6日間のインキュベーション後、培養液を取り出し、疎水性ペンで細胞を描写する。次いで、分化培地で1対1に希釈した50マイクロリットルのFluo-4 Directを、分化した筋管に加える。ディッシュを摂氏37度で30分間インキュベートした後、グルコース1ミリリットルあたり1ミリグラムを添加したクレブス緩衝液で細胞を2回洗浄する。
次に、倒立蛍光顕微鏡または10倍の対物レンズを備えた共焦点顕微鏡を使用して、1秒あたり1フレームの速度で90秒間蛍光変動を測定し、少なくとも10個の筋管を有するフィールドを選択する。追加のKrebs緩衝液を除去した後、膜脱分極のために2ミリリットルの塩化カリウムまたは2ミリリットルのフロロクロラールメタクレゾールまたは4cmCまたはRyR1直接刺激で細胞を刺激する。刺激後の蛍光変動を可視化し、次いで各筋管における蛍光変動を定量化する。

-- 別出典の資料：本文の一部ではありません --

Lemma preserves_ret {E A} (a : A) : preserves (E := E) R (mret' a).
Proof using Type*. intros s. apply wp_ret. reflexivity. Qed.
Lemma preserves_fail {E A} (e : E) : preserves (A := A) R (mfail e).
Proof using Type*. intros s. apply wp_fail. reflexivity. Qed.
Lemma preserves_get {E} : preserves (E := E) R mget.
Proof using Type*. intros s. apply wp_get. reflexivity. Qed.
Lemma preserves_gets {E A} (f : S → A) : preserves (E := E) R (mgets f).
Proof using Type*. intros s. apply wp_gets. reflexivity. Qed.
Lemma preserves_lift {E A} (r : result A E) : preserves R (mlift r).
Proof using Type*. intros s. apply wp_lift. destruct r; reflexivity. Qed.
Lemma preserves_modify {E} f : (∀ s, R s (f s)) → preserves (E := E) R (mmodify f).
Proof using Type*. intros H s. apply wp_modify. apply H. Qed.
Lemma preserves_bind {E A B} (m : M S E A) (f : A → M S E B) :
  preserves R m → (∀ a, preserves R (f a)) → preserves R (mbind' m f).
Proof using Type*.
  intros Hm Hf s. apply wp_bind. eapply wp_mono; [apply Hm| |done].
  intros a s1 H1. eapply wp_mono; [apply Hf| |]; intros ? s2 H2; (etrans; [exact H1|exact H2]).
Qed.
Lemma preserves_try {E F A} (m : M S E A) : preserves R m → preserves (E := F) R (mtry m).
Proof using Type*. intros Hm s. apply wp_try. exact (Hm s). Qed.
Lemma preserves_map_err {E F A} (g : E → F) (m : M S E A) :
  preserves R m → preserves R (mmap_err g m).
Proof using Type*. intros Hm s. apply wp_map_err. exact (Hm s). Qed.
Lemma preserves_when {E} b (m : M S E unit) : preserves R m → preserves R (mwhen b m).
Proof using Type*. intros Hm. destruct b; [done|apply preserves_ret]. Qed.
Lemma preserves_foreach {E A} (xs : list A) (body : A → M S E unit) :
  (∀ x, preserves R (body x)) → preserves R (mforeach xs body).
Proof using Type*.
  intros Hb. induction xs as [|x xs IH]; simpl; [apply preserves_ret|].
  by apply preserves_bind.
Qed.
End preserves_rules.

Create HintDb rust.
Create HintDb frame.
#[export] Hint Resolve preserves_ret preserves_fail preserves_get preserves_gets
  preserves_lift preserves_bind preserves_try preserves_map_err preserves_when
  preserves_foreach : rust.

(** Symbolic execution of straight-line monadic code; a component adds its own
    primitives by redefining [wp_hook]. *)
Ltac wp_hook := fail.
Ltac wp_step :=
  lazymatch goal with
  | |- wp (mbind' _ _) _ _ _ => apply wp_bind
  | |- wp (mret' _) _ _ _ => apply wp_ret
  | |- wp (mfail _) _ _ _ => apply wp_fail
  | |- wp mget _ _ _ => apply wp_get
  | |- wp (mgets _) _ _ _ => apply wp_gets
  | |- wp (mmodify _) _ _ _ => apply wp_modify
  | |- wp (mtry _) _ _ _ => apply wp_try
  | |- wp (mmap_err _ _) _ _ _ => apply wp_map_err
  | |- wp (mlift (ensure _ _)) _ _ _ => apply wp_ensure
  | |- wp (mlift (ok_or _ _)) _ _ _ => apply wp_ok_or
  | |- wp (mlift _) _ _ _ => apply wp_lift
  | |- wp (mwhen ?b _) _ _ _ => unfold mwhen; destruct b eqn:?
  | |- _ => wp_hook
  end.
Ltac wp_steps := repeat (wp_step; cbv beta).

このプロトコルは、ヒト筋芽細胞から遺伝子RyR1をノックアウトするために首尾よく使用することができ、その結果、細胞内のゲノムDNAが短くなった。RyR1ノックアウトは、ウエスタンブロッティングにより標的細胞ではRyR1タンパク質が検出できなかったため、タンパク質レベルでも確認された。RyR1ノックアウト細胞から分化した筋管におけるRyR1活性の不在を、4cmCによる直接RyR1刺激または塩化カリウム誘導膜脱分極による間接刺激後のFluo-4カルシウムイメージングによってさらに検証した。
削除される配列は、機能性タンパク質の予測に必要であるべきである。この技術は、筋肉疾患における新しい遺伝子の関与を研究するためのポストゲノムツールの開発に理想的である。